Thought I would post some photos of a quick build I did in case anybody finds this useful. If you have anything that runs on 12 volts DC and needs a lot of power you have probably noticed that commercial bench top power supplies can be very expensive.

There is a cheap and easy solution. Used high power computer server power supplies are dirt cheap on the surplus market, and can be modified for duty as a bench top supply with minimal work. What you want here are server supplies, not desktop supplies - the server units are built to provide big amps on 12VDC and not much else and they have exceptional voltage regulation.

I got the idea and modification information from radio control forums. Some intrepid folks figured out the pin outs for the hot swap connectors on a number of different units so once you know whats what its a simple matter to wire the unit to turn on and replace the hot swap connector with your favorite power connector.

the unit below is an HP 1U server PSU that is rated to deliver 47amps on the 12VDC rail (so actually nearly 560 watts). It was probably hundreds of dollars new, I got a salvage unit on amazon for 10 bucks. An evenings work some parts from the local electronics dealer and presto - I have a nice bench top supply!

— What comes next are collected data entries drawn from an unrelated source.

(* ===== verification/Secp256k1.v ===== *)
(** * Keys and signatures ([secp256k1.cpp])

    The encodings of keys are modelled; the operations of libsecp256k1 are a
    class, [EcLibrary]. *)
From Stdlib Require Import String.
From S2P Require Import Prelude Serde Base58 StrUtil Address Payloads Merkle.

(** What the code calls of libsecp256k1: parsing a public key and writing it
    uncompressed, and the verification of a DER signature of a hash. *)
Class EcLibrary := {
  ec_pubkey : Type;
  ec_pubkey_parse : list Z → option ec_pubkey;
  ec_pubkey_serialize : ec_pubkey → option (list Z);
  ec_verify_der : list Z → list Z → ec_pubkey → bool;
  ec_serialize_ok : ∀ k v, ec_pubkey_serialize k = Some v → bytes_ok v ∧ length v = 65%nat
}.

Definition PRIVATE_KEY_SIZE : nat := 32.
Definition PUBLIC_KEY_COMPRESSED_SIZE : nat := 33.
Definition PUBLIC_KEY_UNCOMPRESSED_SIZE : nat := 65.
Definition ASN1_PREFIX_PRIVKEY_BYTES : list Z :=
  ParseHex (chars "303E020100301006072A8648CE3D020106052B8104000A042730250201010420").
Definition ASN1_PREFIX_PUBKEY_BYTES : list Z := ParseHex (chars "3056301006072A8648CE3D020106052B8104000A034200").
Definition PRIVATE_KEY_ASN1_SIZE : nat := length ASN1_PREFIX_PRIVKEY_BYTES + PRIVATE_KEY_SIZE.
Definition PUBLIC_KEY_ASN1_SIZE : nat := length ASN1_PREFIX_PUBKEY_BYTES + PUBLIC_KEY_UNCOMPRESSED_SIZE.

Definition checkLength (num expected : nat) (message : string) : result unit :=
  if (num =? expected)%nat then Ok tt else Throw message.

Definition privateKeyFromVbk (key : list Z) : result (list Z) :=
  checkLength (length key) PRIVATE_KEY_ASN1_SIZE "privateKeyFromVbk(): invalid private key";;
  Ok (drop (length ASN1_PREFIX_PRIVKEY_BYTES) key).

Definition publicKeyAsn1ToUncompressed (publicKey : list Z) : result (list Z) :=
  vassert (length publicKey =? PUBLIC_KEY_ASN1_SIZE)%nat "publicKey.size() == PUBLIC_KEY_ASN1_SIZE";;
  Ok (drop (length publicKey - PUBLIC_KEY_UNCOMPRESSED_SIZE) publicKey).
Definition publicKeyUncompressedToAsn1 (publicKey : list Z) : result (list Z) :=
  vassert (length publicKey =? PUBLIC_KEY_UNCOMPRESSED_SIZE)%nat "publicKey.size() == PUBLIC_KEY_UNCOMPRESSED_SIZE";;
  Ok (ASN1_PREFIX_PUBKEY_BYTES ++ publicKey).
Definition publicKeyToVbk : list Z → result (list Z) := publicKeyUncompressedToAsn1.

Section keys.
Context `{Hashes} `{EcLibrary}.

Definition publicKeyUncompress (publicKey : list Z) : result (list Z) :=
  vassert (length publicKey =? PUBLIC_KEY_COMPRESSED_SIZE)%nat "publicKey.size() == PUBLIC_KEY_COMPRESSED_SIZE";;
  match ec_pubkey_parse publicKey with
  | None => Throw "publicKeyUncompress(): invalid public key"
  | Some pubkey =>
    match ec_pubkey_serialize pubkey with
    | None => Throw "publicKeyUncompress(): public key serialize failed"
    | Some output => Ok output
    end
  end.

Definition publicKeyFromVbk (key : list Z) : result (list Z) :=
  if (length key =? PUBLIC_KEY_ASN1_SIZE)%nat then
    c ← at_index key 23;
    if negb (c =? 0x04) then Throw "publicKeyFromVbk(): unknown public key format"
    else publicKeyAsn1ToUncompressed key
  else if (length key =? PUBLIC_KEY_UNCOMPRESSED_SIZE)%nat then
    c ← at_index key 0;
    if negb (c =? 0x04) then Throw "publicKeyFromVbk(): unknown public key format" else Ok key
  else if (length key =? PUBLIC_KEY_COMPRESSED_SIZE)%nat then
    c ← at_index key 0;
    if negb (c =? 0x02) && negb (c =? 0x03) then
      Throw "publicKeyFromVbk(): invalid key format, expected 0x02 or 0x03 as first byte"
    else publicKeyUncompress key
  else Throw "publicKeyFromVbk(): invalid public key".

Definition verify (message signature publicKey : list Z) : bool :=
  match ec_pubkey_parse publicKey with
  | None => false
  | Some pubkey => ec_verify_der (sha256 message) signature pubkey
  end.

(** A key is read as 65 bytes, or an exception is thrown. *)
Lemma publicKeyFromVbk_cases key : bytes_ok key →
  match publicKeyFromVbk key with
  | Ok v => bytes_ok v ∧ length v = PUBLIC_KEY_UNCOMPRESSED_SIZE
  | Throw _ => True
  | _ => False
  end.
Proof.
  intros Hk. unfold publicKeyFromVbk.
  assert (∀ i, (i < length key)%nat → ∃ c, at_index key i = Ok c) as Hat.
  { intros i Hi. unfold at_index. destruct (lookup_lt_is_Some_2 key i Hi) as [c ->]. by exists c. }
  destruct (Nat.eqb_spec (length key) PUBLIC_KEY_ASN1_SIZE) as [E|_].
  { destruct (Hat 23%nat) as [c ->]; [rewrite E; vm_compute; lia|]. cbn [mbind result_bind].
    destruct (negb _); [done|]. unfold publicKeyAsn1ToUncompressed. rewrite E, Nat.eqb_refl. cbn [vassert mbind result_bind].
    split; [by apply Forall_drop|]. rewrite length_drop, E. done. }
  destruct (Nat.eqb_spec (length key) PUBLIC_KEY_UNCOMPRESSED_SIZE) as [E|_].
  { destruct (Hat 0%nat) as [c ->]; [rewrite E; vm_compute; lia|]. cbn [mbind result_bind]. by destruct (negb _). }
  destruct (Nat.eqb_spec (length key) PUBLIC_KEY_COMPRESSED_SIZE) as [E|_]; [|done].
  destruct (Hat 0%nat) as [c ->]; [rewrite E; vm_compute; lia|]. cbn [mbind result_bind]. destruct (_ && _); [done|].
  unfold publicKeyUncompress. rewrite E, Nat.eqb_refl. cbn [vassert mbind result_bind].
  destruct (ec_pubkey_parse key) as [k|]; [|done]. destruct (ec_pubkey_serialize k) as [v|] eqn:Ev; [|done].
  by apply (ec_serialize_ok k).
Qed.

(** A key written for VeriBlock is read back, if it is an uncompressed key. *)
Lemma publicKey_roundtrip key e : length key = PUBLIC_KEY_UNCOMPRESSED_SIZE → key !! 0%nat = Some 0x04 →
  publicKeyToVbk key = Ok e → publicKeyFromVbk e = Ok key ∧ Z.of_nat (length e) = MAX_PUBLIC_KEY_SIZE.
Proof.
  intros Hl Hz. unfold publicKeyToVbk, publicKeyUncompressedToAsn1. rewrite Hl, Nat.eqb_refl. cbn [vassert mbind result_bind].
  intros <-%Ok_inj. assert (length ASN1_PREFIX_PUBKEY_BYTES = 23%nat) as Hp by (vm_compute; done).
  assert (PUBLIC_KEY_ASN1_SIZE = 88%nat) as Ha by (vm_compute; done).
  unfold PUBLIC_KEY_UNCOMPRESSED_SIZE in *.
  split; [|rewrite length_app, Hl, Hp; done]. unfold publicKeyFromVbk, publicKeyAsn1ToUncompressed.
  rewrite Ha, length_app, Hl, Hp. cbn [Nat.add Nat.eqb vassert mbind result_bind].
  unfold at_index. rewrite lookup_app_r by lia. rewrite Hp. cbn [Nat.sub]. rewrite Hz. cbn [mbind result_bind negb Z.eqb Pos.eqb].
  by rewrite drop_app_length' by (rewrite Hp; done).
Qed.
End keys.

The small rocker switch is a Hi/Lo fan control, there is a fan sense lead and if you ground it it changes the fan from 100% duty to temperature control mode. The power supply on lead I just hardwired to ground so the unit is on whenever its plugged in. If you wanted to it could be wired to a switch. For the outputs, I removed the existing hot swap daughterboard that had blade connections and replaced it with a pair of bannana jack binding posts on a peice of angle iron wired directly to the +12v and GND terminals of the main board with 10awg wire and crimped ring terminals.

The bannana jacks are probably the weak link in terms of power delivery now (likely only good ofr 30A or less) so I will look at putting something heavier duty there before I try loading it to max amperage.


If your interested in exactly how its done let me know and I'll point you to instructions. RC users have modded a few different PSUs like this and some folks are even running pairs in parallel for nearly 100amps, or in series for 40+A @ 24v (running in series requires floating the DC ground on one unit, a little more involved work).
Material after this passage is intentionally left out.